*** Opening Input material ***
(* ===== verification/Ring.v ===== *)
(** Ring buffers indexed by ever-growing positions [i & mask], and the window of
    positions between two ends: shared by the deque and the queues. *)
From S2P Require Import Prelude.

(** The source's test for a power of two. *)
Lemma land_pred_pow2 x : 0 < x -> Z.land x (x - 1) = 0 -> exists k, 0 <= k /\ x = 2 ^ k.
Proof.
  intros Hx Hz. exists (Z.log2 x). split; [apply Z.log2_nonneg|].
  destruct (Z.log2_spec x Hx) as [Hlo Hhi]. destruct (decide (x = 2 ^ Z.log2 x)) as [|Hne]; [done|].
  exfalso. assert (Hb : Z.testbit (Z.land x (x - 1)) (Z.log2 x) = true).
  { rewrite Z.land_spec, Z.bit_log2 by lia. simpl.
    assert (Hl : Z.log2 (x - 1) = Z.log2 x) by (apply Z.log2_unique; [apply Z.log2_nonneg|lia]).
    rewrite <- Hl. apply Z.bit_log2. pose proof (Z.pow_pos_nonneg 2 (Z.log2 x)). pose proof (Z.log2_nonneg x). lia. }
  rewrite Hz, Z.bits_0 in Hb. done.
Qed.

Section Ring.
Context {A : Type} (d : A).

Definition ring_get (buf : list A) (mask i : Z) : A := arr_get d buf (Z.land (u64 i) mask).
Definition ring_set (buf : list A) (mask i : Z) (x : A) : list A := arr_set buf (Z.land (u64 i) mask) x.

(** A buffer of [cap = 2^k] cells with its mask. *)
Definition ring_ok (buf : list A) (cap mask : Z) : Prop :=
  exists k, 0 <= k <= 63 /\ cap = 2 ^ k /\ mask = cap - 1 /\ Z.of_nat (length buf) = cap.

Lemma ring_mask buf cap mask i :
  ring_ok buf cap mask -> 0 <= i < 2 ^ 64 -> Z.land (u64 i) mask = i mod cap.
Proof.
  intros (k & Hk & -> & -> & _) Hi. rewrite u64_small by lia. rewrite <- Z.land_ones by lia.
  f_equal. rewrite Z.ones_equiv. lia.
Qed.

Lemma ring_cap buf cap mask : ring_ok buf cap mask -> 1 <= cap <= 2 ^ 63.
Proof.
  intros (k & Hk & -> & _). pose proof (Z.pow_pos_nonneg 2 k). pose proof (Z.pow_le_mono_r 2 k 63). lia.
Qed.

Lemma ring_ok_set buf cap mask i x : ring_ok buf cap mask -> ring_ok (ring_set buf mask i x) cap mask.
Proof.
  intros (k & Hk & Hc & Hm & Hl). exists k. unfold ring_set, arr_set. by rewrite length_insert.
Qed.

Lemma ring_get_set_eq buf cap mask i x :
  ring_ok buf cap mask -> 0 <= i < 2 ^ 64 -> ring_get (ring_set buf mask i x) mask i = x.
Proof.
  intros Hok Hi. pose proof (ring_cap _ _ _ Hok). destruct Hok as (k & Hk & Hc & Hm & Hl) eqn:E.
  unfold ring_get, ring_set. rewrite (ring_mask buf cap) by (done || by exists k).
  apply arr_get_set_eq. rewrite Hl. apply Z.mod_pos_bound. lia.
Qed.

Lemma ring_get_set_ne buf cap mask i u x :
  ring_ok buf cap mask -> 0 <= i < 2 ^ 64 -> 0 <= u < 2 ^ 64 -> i - cap < u < i + cap -> u <> i ->
  ring_get (ring_set buf mask i x) mask u = ring_get buf mask u.
Proof.
  intros Hok Hi Hu Hw Hne. pose proof (ring_cap _ _ _ Hok) as Hc.
  unfold ring_get, ring_set. rewrite !(ring_mask buf cap) by done.
  pose proof (Z.mod_pos_bound i cap). pose proof (Z.mod_pos_bound u cap).
  apply arr_get_set_ne; [lia..|]. intros He. apply Hne.
  rewrite (Z.div_mod i cap), (Z.div_mod u cap), He by lia.
  pose proof (Z.div_mod i cap ltac:(lia)). pose proof (Z.div_mod u cap ltac:(lia)).
  assert (i / cap = u / cap) as -> by nia. done.
Qed.

(** Positions that differ by a multiple of the capacity share their cell. *)
Lemma ring_get_congr buf cap mask i j :
  ring_ok buf cap mask -> 0 <= i < 2 ^ 64 -> 0 <= j < 2 ^ 64 -> i mod cap = j mod cap ->
  ring_get buf mask i = ring_get buf mask j.
Proof. intros Hok Hi Hj He. unfold ring_get. by rewrite !(ring_mask buf cap), He. Qed.

Lemma ring_set_congr buf cap mask i j x :
  ring_ok buf cap mask -> 0 <= i < 2 ^ 64 -> 0 <= j < 2 ^ 64 -> i mod cap = j mod cap ->
  ring_set buf mask i x = ring_set buf mask j x.
Proof. intros Hok Hi Hj He. unfold ring_set. by rewrite !(ring_mask buf cap), He. Qed.

Lemma mod_add_self i cap : 0 < cap -> (i + cap) mod cap = i mod cap.
Proof. intros. rewrite <- (Z.mod_add i 1 cap) by lia. f_equal. lia. Qed.

(** The representative of a position in the window of length [cap] that starts at [e]. *)
Lemma window_rep e i cap :
  0 < cap -> i <= e -> exists c, e <= c < e + cap /\ c mod cap = i mod cap /\ (i < e -> i + cap <= c).
Proof.
  intros Hc Hi. exists (e + (i - e) mod cap).
  pose proof (Z.mod_pos_bound (i - e) cap Hc). split; [lia|].
  assert (He : (e + (i - e) mod cap) mod cap = i mod cap).
  { rewrite Zplus_mod_idemp_r. f_equal. lia. }
  split; [done|]. intros Hlt. set (c := e + (i - e) mod cap) in *.
  pose proof (Z.div_mod c cap ltac:(lia)). pose proof (Z.div_mod i cap ltac:(lia)).
  assert (i / cap < c / cap) by nia. nia.
Qed.

(** The values at positions [lo <= i < hi]. *)
Definition window (get : Z -> A) (lo hi : Z) : list A := get <$> seqZ lo (hi - lo).

Lemma window_length get lo hi : length (window get lo hi) = Z.to_nat (hi - lo).
Proof. unfold window. by rewrite length_fmap, length_seqZ. Qed.

Lemma window_nil get lo hi : hi <= lo -> window get lo hi = [].
Proof. intros H. unfold window. by rewrite seqZ_nil by lia. Qed.

Lemma window_snoc get lo hi : lo <= hi -> window get lo (hi + 1) = window get lo hi ++ [get hi].
Proof.
  intros H. unfold window. replace (hi + 1 - lo) with ((hi - lo) + 1) by lia.
  rewrite seqZ_app by lia. rewrite fmap_app. f_equal.
  by replace (lo + (hi - lo)) with hi by lia.
Qed.

Lemma window_cons get lo hi : lo < hi -> window get lo hi = get lo :: window get (lo + 1) hi.
Proof.
  intros H. unfold window. rewrite seqZ_cons by lia. simpl. f_equal.
  replace (Z.succ lo) with (lo + 1) by lia. by replace (Z.pred (hi - lo)) with (hi - (lo + 1)) by lia.
Qed.

Lemma window_ext get get' lo hi :
  (forall i, lo <= i < hi -> get' i = get i) -> window get' lo hi = window get lo hi.
Proof.
  intros Hs. unfold window. apply list_fmap_ext. intros n i Hi.
  apply Hs. apply list_elem_of_lookup_2 in Hi. apply elem_of_seqZ in Hi. lia.
Qed.
End Ring.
*** Closing Input material ***
* **Your objective**: Exactly how many lines of the data above hold the word "that"? The number is the whole answer.

* **Task response**: 2